Judge Trauger's opinion draws on a series of cases that have established various constitutional protections for the poor. For example, in Williams v. Illinois, the Supreme Court invalidated an Illinois statute which extended the maximum prison sentences for defendants who were unable to pay fines arising out of their convictions. The Court explained that because "only a convicted person with access to funds can avoid the increased imprisonment, the Illinois statute in operative effect exposes only indigents to the risk of imprisonment beyond the statutory maximum. By making the maximum confinement contingent upon one's ability to pay, the State has visited different consequences on two categories of persons since the result is to make incarceration in excess of the statutory maximum applicable only to those without the requisite resources to satisfy the money portion of the judgment"

Judge Trauger reached a similar conclusion in Haslam. She found that the license revocation scheme gave defendants with financial resources a choice ("pay or lose your license"). However, for indigent defendants, the law functioned essentially as a sentence enhancement, stripping them of their ability to drive based on their inability to pay, rather than their unwillingness to do so.

The opinion is also notable for its lengthy discussion of the importance of mobility in daily life. Judge Trauger delves into the statistics on transportation in Tennessee, where 93% of people drive to work, and public transportation is inadequate or nonexistent in much of the state. She makes clear that in Tennessee, as in much of America, driving is crucial for economic self-sufficiency, as well as for accessing basic necessities like medical appointments.

A classmate brought Haslam v. Thomas to my attention, and it resonated with me in part because of how it can inform our understanding of other restrictions on mobility. For example, forty-seven states have laws suspending or revoking licenses for failure to pay child support. Some of these laws provide exemptions based on ability to pay, but others do not.

In New Haven, where I live, the government has aggressively stepped up its use of towing and booting cars as part of its "Tax and Tow" program. New Haven was the second local government in the nation to employ the "bootfinder," a device that automatically scans license plates in order to identify cars with outstanding vehicle taxes and parking tickets. The city then impounds the car or affixes a boot to it in order to prevent the owner from using the car until the back-taxes are paid.
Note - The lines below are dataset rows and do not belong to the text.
(** * pubtools.pulplib: the Repository model
    (src/pubtools/pulplib/_impl/model/repository/base.py)

    A shallow embedding of the repository model of pubtools-pulplib and of
    the operations it drives on a Pulp client: the [product_versions]
    converter, the distributor validator, the mutable-notes payload, and the
    publish / sync / remove_content / upload-then-import operations.

    Python values are modelled as follows.
    - [str] is [string], the bytes of its UTF-8 form, whose order is the
      order of the code points; the builtin [int] is a parameter of what uses
      it, since its answer depends on the interpreter (digits outside ASCII,
      the limit on the number of digits).
    - [None]-able attributes are [option]s; truthiness ([not x], [x or y])
      is written out at each use.
    - the dict keyed by distributor id is a [gmap string _]; dicts whose
      insertion order is observable (payloads, raw Pulp data) are
      association lists.
    - a raised exception is the left injection of a sum.
    - calls on the Pulp client and on the plugin manager are recorded in a
      trace of events, in program order.

    Part I holds the embedding, Part II the theorems. *)

From Stdlib Require Import ZArith Ascii String List Bool Lia.
From Stdlib Require Import Sorting.Sorted Sorting.Permutation.
From stdpp Require Import base option strings gmap.
From Stdlib Require DecimalString DecimalZ DecimalPos.
Import ListNotations.

Local Open Scope string_scope.
Local Open Scope Z_scope.
Local Open Scope list_scope.

(** * Part I: the embedding *)

(** ** Python's [sorted]

    [sorted] is stable and compares with [<] only.  The model is a stable
    insertion sort: an element is placed before the first element that is
    not smaller than it, and elements are inserted from the right, so that
    equal elements keep their input order. *)

Module PySort.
While tax collection is important, immobilization is a particularly severe form of punishment, a fact that is well-understood by the people who experience it. The city's former Assistant Assessor put it this way: "A person's house could burn down, and they'll deal with it. But if you tow their car, they go nuts. I've seen it happen here. You can always crash at a friend's house, but you can't necessarily always get to work."

Judge Trauger's opinion in Haslam captures the ways in which preventing people from getting to work is not only harsh, it's counterproductive if the goal is to enable them to pay down their taxes.

Haslam is one of a series of recent cases that have expanded constitutional protections for the poor. Last week, the Ninth Circuit ruled that localities cannot prosecute homeless people for sleeping outside when homeless shelters are full. As the court explained: "As long as there is no option of sleeping indoors, the government cannot criminalize indigent, homeless people for sleeping outdoors, on public property, on the false premise that they had a choice in the matter." And the Seventh Circuit recently found that panhandling is protected by the First Amendment.

Even though there is no constitutionally-protected right to transportation, it's heartening to see the strides being made to eliminate punishments that deprive people of essential needs like shelter and mobility.